Possible mitigations

Route planning

 

  • The report times and flight departure times should reflect a window(s) for optimal crew alertness.

  • For multiple sector augmented flights, the sector length must allow for adequate inflight sleep.  If the sectors are too short, there might not be adequate opportunity for sleep. If the flight duty period has a long sector followed by short sectors, it can drive greater time awake.

  • Revised dispatch criteria are identified to avoid COVID-related issues that might cause undue workload or fatigue.

  • Suitable and COVID-safe airports for diversions are identified for either operational or fatigue related issues during the operation.  

Scheduling

  • Flight and cabin crews are appropriately augmented as required by the safety risk assessment for each rotation.

  • Pre- and post-flight rest periods enable the crew to be fully rested prior to operation and allow for a full recovery after the operation. Additional pre-trip rest to ensure fitness for duty, and post-flight rest after the specific operation to reduce cumulative fatigue on subsequent duties.

  • Rosters have been adjusted to avoid critical phases of flight during the window of circadian low (WOCL).

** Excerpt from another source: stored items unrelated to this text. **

(* ===== verification/Registry.v ===== *)
(** * The registry of backends

    [pkg/registry.go]: one pool per backend service, and the interface
    [BackendRouter] through which the servers use it. *)

From S2P Require Import Prelude GoLib Proto Zinx Conf Pool Models.
#[local] Open Scope Z_scope.

(** What a server needs of its registry: a connection of the named backend for
    a routing key, or none. *)
Class BackendRouter (R : Type) := RouteTo : R → string → string → option Conn.

(** A fixed routing table, for evaluating the servers on their own. *)
#[export] Instance table_router : BackendRouter (string → string → option Conn) := λ f, f.

Record Registry (W : Type) := mkRegistry {
  rg_backends : gmap string (Pool W); rg_identity : string }.
Arguments mkRegistry {W}.
Arguments rg_backends {W}.
Arguments rg_identity {W}.

Section registry.
Context `{Zinx W}.
Implicit Types (r : Registry W) (w : W).

Definition NewRegistry (identity : string) : Registry W := mkRegistry ∅ identity.

Definition set_backends r (m : gmap string (Pool W)) : Registry W :=
  mkRegistry m (rg_identity r).

(** [Registry.Dial] *)
Definition reg_Dial (cfg : Config) r w (service : string) (routers : list (Z * Router))
    (routeFn : RouteFunc W) (dw : DialWorld) : result (Registry W * W * list Effect) :=
  Dial cfg w service routers routeFn (rg_identity r) dw ≫= λ '(pool, w, es, _),
  Ok (set_backends r (<[service := pool]> (rg_backends r)), w, es).

(** [Registry.RouteTo] *)
Definition reg_RouteTo r w (draw : nat) (backend key : string) : option Conn :=
  rg_backends r !! backend ≫= λ p, Route p w draw key.

(** [Registry.Pool] *)
Definition reg_Pool r (backend : string) : option (Pool W) := rg_backends r !! backend.

Definition reg_SetPool r (backend : string) (p : Pool W) : Registry W :=
  set_backends r (<[backend := p]> (rg_backends r)).

(** [CleanupBackends], visiting the backends in the order [order] of the map
    iteration. *)
Fixpoint CleanupBackends r (keep : gset string) (order : list string) :
    Registry W * list Effect :=
  match order with
  | [] => (r, [])
  | name :: order =>
      if decide (name ∈ keep) then CleanupBackends r keep order
      else
        let es := from_option (λ p, (Close p).2) [] (rg_backends r !! name) in
        let '(r, es') :=
          CleanupBackends (set_backends r (delete name (rg_backends r))) keep order in
        (r, es ++ es')
  end.

(** [SyncBackend], with what [Sync] needs to know of the world. *)
Definition SyncBackend (cfg : Config) r w (service : string) (routers : list (Z * Router))
    (routeFn : RouteFunc W) (dialed : string → Dialed * N)
    (order_wanted : list (string * ServerNode)) (order_current : list string) :
    result (Registry W * W * list Effect) :=
  match rg_backends r !! service with
  | None => Ok (r, w, [])
  | Some pool =>
      Sync pool w (services_of cfg service) routers routeFn (rg_identity r) dialed
        order_wanted order_current ≫= λ '(pool, w, es),
      Ok (reg_SetPool r service pool, w, es)
  end.
End registry.

(** The registry together with the runtime and the next random draw implements
    the interface. *)
#[export] Instance registry_router `{Zinx W} : BackendRouter (Registry W * W * nat) :=
  λ '(r, w, draw) backend key, reg_RouteTo r w draw backend key.

(** * Theorems *)

Section theorems.
Context `{Zinx W}.
Implicit Types (r : Registry W) (w : W).

Lemma cleanup_backends_lookup r keep order name :
  rg_backends (CleanupBackends r keep order).1 !! name =
    if decide (name ∈ order ∧ name ∉ keep) then None else rg_backends r !! name.
Proof.
  revert r. induction order as [|x order IH]; intros r; cbn [CleanupBackends].
  { rewrite decide_False; [done|]. intros [Hn _]. by apply elem_of_nil in Hn. }
  destruct (decide (x ∈ keep)) as [Hx|Hx].
  - rewrite IH. apply decide_ext. rewrite elem_of_cons. naive_solver.
  - specialize (IH (set_backends r (delete x (rg_backends r)))).
    destruct (CleanupBackends _ _ _) as [r' es']. simpl in *. rewrite IH.
    rewrite lookup_delete.
    repeat case_decide; rewrite ?elem_of_cons in *; naive_solver.
Qed.

Lemma cleanup_backends_effects r keep order name p c :
  rg_backends r !! name = Some p → name ∉ keep → name ∈ order → NoDup order →
  c ∈ HealthyConns p → StopConn c ∈ (CleanupBackends r keep order).2.
Proof.
  intros Hp Hk Hin Hnd Hc. revert r Hp Hin Hnd.
  induction order as [|x order IH]; intros r Hp Hin Hnd; [by apply elem_of_nil in Hin|].
  apply NoDup_cons in Hnd as [Hx Hnd]. simpl. case_decide as Hxk.
  { apply elem_of_cons in Hin as [->|Hin]; [done|]. by apply IH. }
  destruct (CleanupBackends _ _ _) as [r' es'] eqn:Hc'. simpl.
  apply elem_of_app. apply elem_of_cons in Hin as [->|Hin].
  - left. rewrite Hp. simpl. apply HealthyConns_entry in Hc as (e & He & Hec & _).
    apply list_elem_of_omap. exists e. split; [done|]. by rewrite Hec.
  - right. change es' with ((r', es').2). rewrite <-Hc'. apply IH; [|done|done].
    simpl. rewrite lookup_delete_ne; [done|]. intros ->. done.
Qed.

(** C28: [CleanupBackends] removes exactly the backends that are not kept,
    whatever order it visits them in: a removed backend routes nowhere and
    all its healthy connections are stopped, a kept one routes as before. *)
Theorem cleanup_removes_exactly r w draw keep order :
  order ≡ₚ (map_to_list (rg_backends r)).*1 →
  let r' := (CleanupBackends r keep order).1 in
  let es := (CleanupBackends r keep order).2 in
  (∀ name key, name ∈ keep → RouteTo (r', w, draw) name key = RouteTo (r, w, draw) name key) ∧
  (∀ name key, name ∉ keep → RouteTo (r', w, draw) name key = None) ∧
  (∀ name p c, rg_backends r !! name = Some p → name ∉ keep → c ∈ HealthyConns p →
     StopConn c ∈ es).
Proof.
  intros Hord.
  assert (∀ name, name ∈ order ↔ is_Some (rg_backends r !! name)) as Hdom.
  { intros name. rewrite Hord, list_elem_of_fmap. split.
    - intros ([x p] & -> & Hx%elem_of_map_to_list). by exists p.
    - intros [p Hp]. exists (name, p). by rewrite elem_of_map_to_list. }
  cbn zeta. split_and!.
  - intros name key Hk. unfold RouteTo, registry_router, reg_RouteTo.
    rewrite cleanup_backends_lookup, decide_False by naive_solver. done.
  - intros name key Hk. unfold RouteTo, registry_router, reg_RouteTo.
    rewrite cleanup_backends_lookup. case_decide as Hd; [done|].
    destruct (rg_backends r !! name) eqn:Hl; [|done].
    exfalso. apply Hd. split; [apply Hdom|]; eauto.
  - intros name p c Hp Hk Hc. eapply cleanup_backends_effects; eauto.
    + apply Hdom; eauto.
    + rewrite Hord. apply NoDup_fst_map_to_list.
Qed.
End theorems.

(** ** Concrete inputs *)

Definition wit_registry : Registry World :=
  mkRegistry {[ "roomsvr"%string :=
    mkPool [entry_up 1%N 4%N (new_entry "127.0.0.1:9000" [] "gateway" second)] HashRoute ]} "gateway".

Lemma cleanup_removes_exactly_witness :
  StopConn 1%N ∈ (CleanupBackends wit_registry ∅ ["roomsvr"%string]).2.
Proof.
  refine (proj2 (proj2 (cleanup_removes_exactly wit_registry empty_world 0%nat ∅ ["roomsvr"%string] _))
    "roomsvr"%string _ 1%N eq_refl _ _).
  - evaluate.
  - evaluate.
  - left.
Defined.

  • The use of the same crews for consecutive variation operations is avoided as fatigue can accumulate across a roster pattern, not just in relation to a single trip.

  • Scheduling adjustments are made to accommodate operating the varied FDTLs within the weekly / monthly limits for duty, rest and flight time.

  • On time performance is monitored and changes schedules or pairings are made where there is evidence that the plan is not working as intended.

  • Rest periods and facilities are suitable to enable the crew to be well rested and fit for their rostered duties when operating under the variation.

  • Crew feedback is sought to ensure the mitigations are and remain suitable for the operations using the variation. Where necessary changes to the mitigations or the variation is made as a result of this feedback.

Crew preparation and support

 

  • Processes are identified for pre-notifying crew for extended duty operations and for ensuring reserve/standby crew are aware of potential for being called in to operate the variation.

  • Fatigue awareness and management briefings, specific to the variation, are developed and provided to crew sufficiently ahead of commencement of operations.

  • Public health corridors from aircraft to airport hotel facilities are provided to limit transit time and challenges generated by the Covid-19 situation.

In-flight fatigue management

 

  • Methods to maximise in-flight rest time allocation for all crew in support of optimising crew alertness are identified. Emphasis should be placed on having the most rested crew members in control seats (and at crew stations / assigned exits for cabin crew) during the critical phases of flight. 

  • Where crew are expected to obtain in-flight sleep, in-flight facilities must be in line with the fatigue-related science and adequate to facilitate sleep.  Provision of appropriate facilities for on-board sleep and protected cabin spaces (away from passengers, cargo) to support rest.

  • Arrangements have been made to ensure nutritional requirements are suitable and are readily available for the duration of the duty.

  • Crew are provided with the flexibility to allocate rest and operational duties on the day to manage actual sleep / alertness needs of the crew.

  • There is a method to monitor the use of controlled rest and ensure it is used in accordance with Fatigue Management Implementation Guide for Airline Operators (see further guidance below).

 

The regulator's responsibilities with regards to variations to extend FTDLs should not stop at approving an operator's safety risk assessment.  Rather, the regulator should monitor the effectiveness of the controls and mitigations put in place by an operator to manage the associated risks.  This will assist in evaluating any future applications for minor extensions to FTDLs for limited periods of time.